Wenn man das Glück hat, eine junge Wirtschaftsprüferin oder einen jungen Wirtschaftsprüfer für die eigene Kanzlei zu finden, gilt es, der Kollegin oder dem Kollegen Perspektiven aufzuzeigen, die ein Abwandern zu Wettbewerbern oder Konkurrenten verhindern.

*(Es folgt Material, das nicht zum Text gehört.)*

(** An operation that loads, changes neither the epoch nor the counter, and may save. *)
Lemma inv_plain io future past room q d q1 d1 :
  0 <= room < 2 ^ 64 -> safe_io io -> inv (uuid io :: future) past (room + 1) q d ->
  load io q d = (q1, d1) -> inv future past room q1 d1.
Proof.
  intros Hr Hio Hi El. eapply (inv_weak _ _ _ _ room) in Hi; [|lia|reflexivity].
  pose proof (load_inv io future past room q d Hr Hio Hi) as Hl. rewrite El in Hl. apply Hl.
Qed.

Lemma push_inv io path v enrolled s future past room :
  0 <= room < 2 ^ 64 -> safe_io io -> inv (uuid io :: future) past (room + 1) (queue s) (disk s) ->
  inv future past room (queue (push io path v enrolled s)) (disk (push io path v enrolled s)).
Proof.
  intros Hr Hio Hi.
  assert (inv future past room (queue s) (disk s)) as Hs by (apply (inv_weak (uuid io :: future) _ _ (room + 1)); [lia|by constructor|done]).
  unfold push. destruct (kind_of path) as [kind|]; [|done]. destruct enrolled; [|done]. cbn [negb].
  destruct (load io (queue s) (disk s)) as [q1 d1] eqn:El.
  pose proof (inv_plain io future past room _ _ q1 d1 Hr Hio Hi El) as Hi1.
  apply inv_save; [lia|apply Hio|].
  apply (inv_same _ _ _ q1 _ d1); [done|done| |done]. by destruct (queue_written io).
Qed.

Lemma clear_inv io new_epoch s future past room :
  0 <= room < 2 ^ 64 -> safe_io io -> inv (uuid io :: new_epoch :: future) past (room + 1) (queue s) (disk s) ->
  inv future past room (queue (clear io new_epoch s)) (disk (clear io new_epoch s)).
Proof.
  intros Hr Hio Hi. unfold clear. destruct (load io (queue s) (disk s)) as [q1 d1] eqn:El.
  eapply (inv_weak _ _ _ _ room) in Hi; [|lia|reflexivity].
  pose proof (load_inv io _ past room _ _ Hr Hio Hi) as Hl. rewrite El in Hl. destruct Hl as [Hl Hi1].
  apply inv_save; [lia|apply Hio|].
  apply (inv_same _ _ _ (mkQueue (loaded q1) new_epoch 0 0 []) _ d1); [done|done|by destruct (queue_written io)|].
  apply (inv_new_epoch _ _ _ q1 _ new_epoch); [done| |done|done]. unfold memory. cbn. by rewrite Hl.
Qed.

Lemma reply_inv io answer s future past room :
  inv future past room (queue s) (disk s) ->
  inv future past room (queue (flush_reply io answer s)) (disk (flush_reply io answer s)).
Proof.
  intros Hi. unfold flush_reply. destruct (flight s), answer as [[status rsp]|]; try done.
  destruct (settles status rsp); [|done]. apply (inv_same _ _ _ (queue s) _ (disk s)); [done|done| |done].
  by destruct (queue_written io).
Qed.

Lemma take_inv io api s future past room :
  0 <= room < 2 ^ 64 -> safe_io io -> inv (uuid io :: future) past (room + 1) (queue s) (disk s) ->
  inv future past room (queue (flush_take io api s).2) (disk (flush_take io api s).2).
Proof.
  intros Hr Hio Hi.
  assert (inv future past room (queue s) (disk s)) as Hs by (apply (inv_weak (uuid io :: future) _ _ (room + 1)); [lia|by constructor|done]).
  unfold flush_take. destruct api as [api|]; [|done]. destruct (flight s); [done|].
  destruct (load io (queue s) (disk s)) as [q1 d1] eqn:El.
  pose proof (inv_plain io future past room _ _ q1 d1 Hr Hio Hi El) as Hi1.
  by destruct (head (items q1)) as [[kind body]|].
Qed.

Lemma step_inv ev s future past room :
  0 <= room -> room + 1 < 2 ^ 64 -> safe_writes ev ->
  inv (uuids_of ev ++ future) past (room + 1) (queue s) (disk s) ->
  inv future (past ++ stamped ev s) room (queue (step ev s)) (disk (step ev s))
  /\ NoDup (stamped ev s) /\ Forall (fun p => p ∉ past) (stamped ev s).
Proof.
  intros Hr Hr' Hw Hi. assert (0 <= room < 2 ^ 64) as Hroom by lia.
  destruct ev as [io now v|io path v enrolled|io|io count|io new_epoch|io api|io answer|];
    cbn [uuids_of stamped step app safe_writes] in *; rewrite ?app_nil_r.
  - unfold stamp. destruct (load io (queue s) (disk s)) as [q1 d1] eqn:El.
    pose proof (load_inv io future past (room + 1) _ _ ltac:(lia) Hw Hi) as Hl. rewrite El in Hl.
    destruct Hl as [Hl Hi1]. destruct (inv_stamp future past room (state_write io) q1 d1) as [Hi2 Hn];
      [done|done|apply Hw|done|]. split; [exact Hi2|]. cbn. split; [apply NoDup_singleton|by repeat constructor].
  - split; [by apply push_inv|by repeat constructor].
  - split; [|by repeat constructor]. unfold get_dropped.
    destruct (load io (queue s) (disk s)) as [q1 d1] eqn:El. by apply (inv_plain io _ _ _ _ _ q1 d1 Hroom Hw Hi).
  - split; [|by repeat constructor]. unfold dropped_reported. apply inv_save; [lia|apply Hw|].
    apply (inv_same _ _ _ (queue s) _ (disk s)); [done..|]. by apply (inv_weak future _ _ (room + 1)); [lia|reflexivity|].
  - split; [by apply clear_inv|by repeat constructor].
  - split; [by apply take_inv|by repeat constructor].
  - split; [|by repeat constructor]. apply reply_inv. by apply (inv_weak future _ _ (room + 1)); [lia|reflexivity|].
  - split; [|by repeat constructor]. apply (inv_restart _ _ _ (queue s)).
    by apply (inv_weak future _ _ (room + 1)); [lia|reflexivity|].
Qed.

Lemma stamps_inv evs s past :
  Z.of_nat (length evs) < 2 ^ 64 -> Forall safe_writes evs -> NoDup past ->
  inv (concat (uuids_of <$> evs)) past (Z.of_nat (length evs)) (queue s) (disk s) ->
  NoDup (past ++ stamps evs s).
Proof.
  revert s past. induction evs as [|ev evs IH]; intros s past Hlen Hw Hnd Hi.
  { cbn. by rewrite app_nil_r. }
  apply Forall_cons in Hw as [Hw Hws]. cbn [length concat fmap list_fmap] in *.
  rewrite Nat2Z.inj_succ in *. unfold Z.succ in *.
  destruct (step_inv ev s (concat (uuids_of <$> evs)) past (Z.of_nat (length evs))) as (Hi1 & Hnew & Hnin); [lia|lia|done|done|].
  cbn [stamps]. rewrite app_assoc. apply IH; [lia|done| |done].
  apply NoDup_app. split; [done|]. split; [|done]. intros p Hp Hin.
  by apply (proj1 (List.Forall_forall _ _) Hnin p (proj1 (list_elem_of_In _ _) Hin)).
Qed.

(** C19 No number is given twice: through restarts, clearings, lost and garbled state files,
    two events never carry the same pair of epoch and sequence number, as long as a
    write that fails leaves no older counter behind and the UUIDs are new. *)
Theorem audit_numbers_never_repeat (evs : list Event) (d : Disk) :
  let uuids := concat (uuids_of <$> evs) in
  Forall safe_writes evs -> NoDup uuids -> Forall (fun u => u <> [] /\ u <> (on_disk d).1) uuids ->
  0 <= (on_disk d).2 -> (on_disk d).2 + Z.of_nat (length evs) < 2 ^ 64 ->
  NoDup (stamps evs (mkService empty_queue d None)).
Proof.
  intros uuids Hw Hnd Hnew Hn0 Hn. apply (stamps_inv evs _ []); [lia|done|constructor|].
  constructor; [done| |done| |done].
  - intros _. split; [done|]. split; [done|constructor].
  - intros u Hu. cbn [queue disk] in *.
    destruct (proj1 (List.Forall_forall _ _) Hnew u (proj1 (list_elem_of_In _ _) Hu)) as [Hne Hd].
    split; [done|]. split; [by intros ?%elem_of_nil|]. by split.
Qed.

(** ** The queue is first in, first out *)

(** The event of the request under way is the oldest. *)
Definition flight_ok (s : Service) : Prop := forall x, flight s = Some x -> head (items (queue s)) = Some x.

Definition settled_of (g : list (bool * Item)) : list Item := (List.filter fst g).*2.
Definition lost_of (g : list (bool * Item)) : nat := length (List.filter (fun x => negb x.1) g).

(** What one event does to a loaded queue. *)
Record moved (ev : Event) (s : Service) : Prop := {
  mv_items : (gone_by ev s).*2 ++ items (queue (step ev s)) = items (queue s) ++ enqueued_by ev s;
  mv_settled : settled_by ev s = settled_of (gone_by ev s);
  mv_flight : flight_ok (step ev s);
  mv_loaded : loaded (queue (step ev s)) = true;
  mv_bound : Z.of_nat (length (items (queue s))) <= MAX_QUEUED ->
    Z.of_nat (length (items (queue (step ev s)))) <= MAX_QUEUED;
  mv_dropped : no_report ev ->
    Int.wrap 64 (dropped (queue (step ev s))) = Int.wrap 64 (dropped (queue s) + Z.of_nat (lost_of (gone_by ev s))) }.

Lemma load_loaded io q d : loaded q = true -> load io q d = (q, d).
Proof. intros Hl. unfold load. by rewrite Hl. Qed.

Lemma wrap_wrap a : Int.wrap 64 (Int.wrap 64 a) = Int.wrap 64 a.
Proof. unfold Int.wrap. by rewrite Z.mod_mod by done. Qed.

(** An event that leaves the items as they are. *)
Lemma moved_same ev s :
  gone_by ev s = [] -> enqueued_by ev s = [] -> settled_by ev s = [] ->
  items (queue (step ev s)) = items (queue s) -> loaded (queue (step ev s)) = true ->
  flight_ok (step ev s) ->
  (no_report ev -> dropped (queue (step ev s)) = dropped (queue s)) -> moved ev s.
Proof.
  intros Hg He Hs Hi Hl Hf Hd. constructor; rewrite ?Hg, ?He, ?Hs, ?Hi, ?app_nil_r; try done.
  intros Hr. rewrite Hd by done. f_equal. cbn. lia.
Qed.

Lemma overflow_room xs : Z.of_nat (length xs) < MAX_QUEUED -> overflow xs = [].
Proof. intros Hl. unfold overflow. by replace (Z.to_nat _) with 0%nat by lia. Qed.

Lemma overflow_length xs :
  Z.of_nat (length xs) <= MAX_QUEUED -> Z.of_nat (length (drop (length (overflow xs)) xs)) < MAX_QUEUED.
Proof. intros Hl. unfold overflow, MAX_QUEUED in *. rewrite length_drop, length_take. lia. Qed.

Lemma overflow_drop xs : overflow xs ++ drop (length (overflow xs)) xs = xs.
Proof.
  unfold overflow. rewrite length_take. set (n := Z.to_nat _).
  destruct (Nat.le_gt_cases n (length xs)).
  - rewrite Nat.min_l by lia. apply take_drop.
  - rewrite Nat.min_r, take_ge, drop_all by lia. apply app_nil_r.
Qed.

Lemma pair_items (b : bool) (xs : list Item) : (pair b <$> xs).*2 = xs.
Proof. rewrite <- list_fmap_compose. apply list_fmap_id. Qed.

Lemma pair_false (xs : list Item) :
  settled_of (pair false <$> xs) = [] /\ lost_of (pair false <$> xs) = length xs.
Proof.
  unfold settled_of, lost_of. induction xs as [|x xs [IH1 IH2]]; [done|].
  cbn [fmap list_fmap List.filter fst negb]. split; [exact IH1|]. cbn [length]. by rewrite <- IH2.
Qed.

Lemma push_moved io path v enrolled s :
  loaded (queue s) = true -> flight_ok s ->
  flight s = None \/ Z.of_nat (length (items (queue s))) < MAX_QUEUED ->
  moved (Push io path v enrolled) s.
Proof.
  intros Hl Hf Hc. destruct enrolled;
    [|apply moved_same; try done; cbn; unfold push; by destruct (kind_of path)].
  destruct (kind_of path) as [kind|] eqn:Ek.
  2: { apply moved_same; try done; cbn; unfold push; by rewrite Ek. }
  assert (step (Push io path v true) s = push io path v true s) as Hst by done.
  set (xs := items (queue s)) in *.
  assert (items (queue (push io path v true s)) = drop (length (overflow xs)) xs ++ [(kind, v)]
          /\ loaded (queue (push io path v true s)) = true /\ flight (push io path v true s) = flight s
          /\ dropped (queue (push io path v true s))
             = Int.wrap 64 (dropped (queue s) + Z.of_nat (length (overflow xs)))) as (Hi & Hl' & Hfl & Hd).
  { unfold push. rewrite Ek. cbn [negb]. by rewrite load_loaded. }
  assert (gone_by (Push io path v true) s = pair false <$> overflow xs) as Hg.
  { cbn [gone_by]. by rewrite Ek, load_loaded. }
  destruct (pair_false (overflow xs)) as [Hset Hlost].
  constructor; rewrite ?Hst, ?Hg, ?Hi, ?Hd; cbn [enqueued_by settled_by]; rewrite ?Ek.
  - by rewrite pair_items, app_assoc, overflow_drop.
  - done.
  - intros x Hx. rewrite Hfl in Hx. rewrite Hi. destruct Hc as [Hc|Hc]; [congruence|].
    rewrite overflow_room by done. cbn. specialize (Hf x Hx). fold xs in Hf. by destruct xs.
  - done.
  - intros Hb. rewrite length_app. pose proof (overflow_length xs Hb). cbn. lia.
  - intros _. by rewrite wrap_wrap, Hlost.
Qed.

Die Themen der Mandanten, unsere Beratungsansätze sowie die fachlichen Herausforderungen ähneln und wiederholen sich in vielen Bereichen mittelfristig im Laufe der beruflichen Karriere eines Wirtschaftsprüfers, doch die Gewinnung, Bindung und fortlaufende Motivation von Mitarbeitern, insbesondere angestellten Wirtschaftsprüfern, ist Tag für Tag eine neue Herausforderung. Die Kernelemente jeder Mitarbeiterführung und -bindung sind bekanntermaßen eine angemessene Wertschätzung der Arbeitsleistung, ein respektvoller Umgang im Berufsalltag, ein freundliches Arbeitsumfeld, Fortbildungsmöglichkeiten sowie eine positive Unternehmenskultur. Blickt man auf den eigenen beruflichen Werdegang zurück, müssen vermutlich viele von uns Wirtschaftsprüfern leider feststellen, dass selbst diese offensichtlichen und in der Branche verfestigten Kernelemente einer erfolgreichen Mitarbeiterführung nicht immer oder – in Einzelfällen – nicht durchgängig gelebt werden. Das ist eigentlich nicht nachvollziehbar, wenn man verstanden hat, dass die Mitarbeiter der Motor unserer Kanzleien sind und speziell Berufsträger im Anstellungsverhältnis, wie etwa Wirtschaftsprüfer oder Steuerberater, allein durch ihre berufliche Qualifikation die zweite Führungsebene verkörpern und erheblich zur Partnerentlastung mit Blick auf die Arbeitszeit beitragen. Dies und der anhaltende Fachkräftemangel in unserer Branche qualifizieren die genannten Kernelemente folglich zum gesetzten (Mindest-)Standard einer erfolgreichen Mitarbeiterführung, verbunden mit der Frage, wie man einen Wirtschaftsprüfer darüber hinaus langfristig und nachhaltig an die Kanzlei binden kann – ist doch die Beantwortung essenziell für das eigene Kanzleiwachstum.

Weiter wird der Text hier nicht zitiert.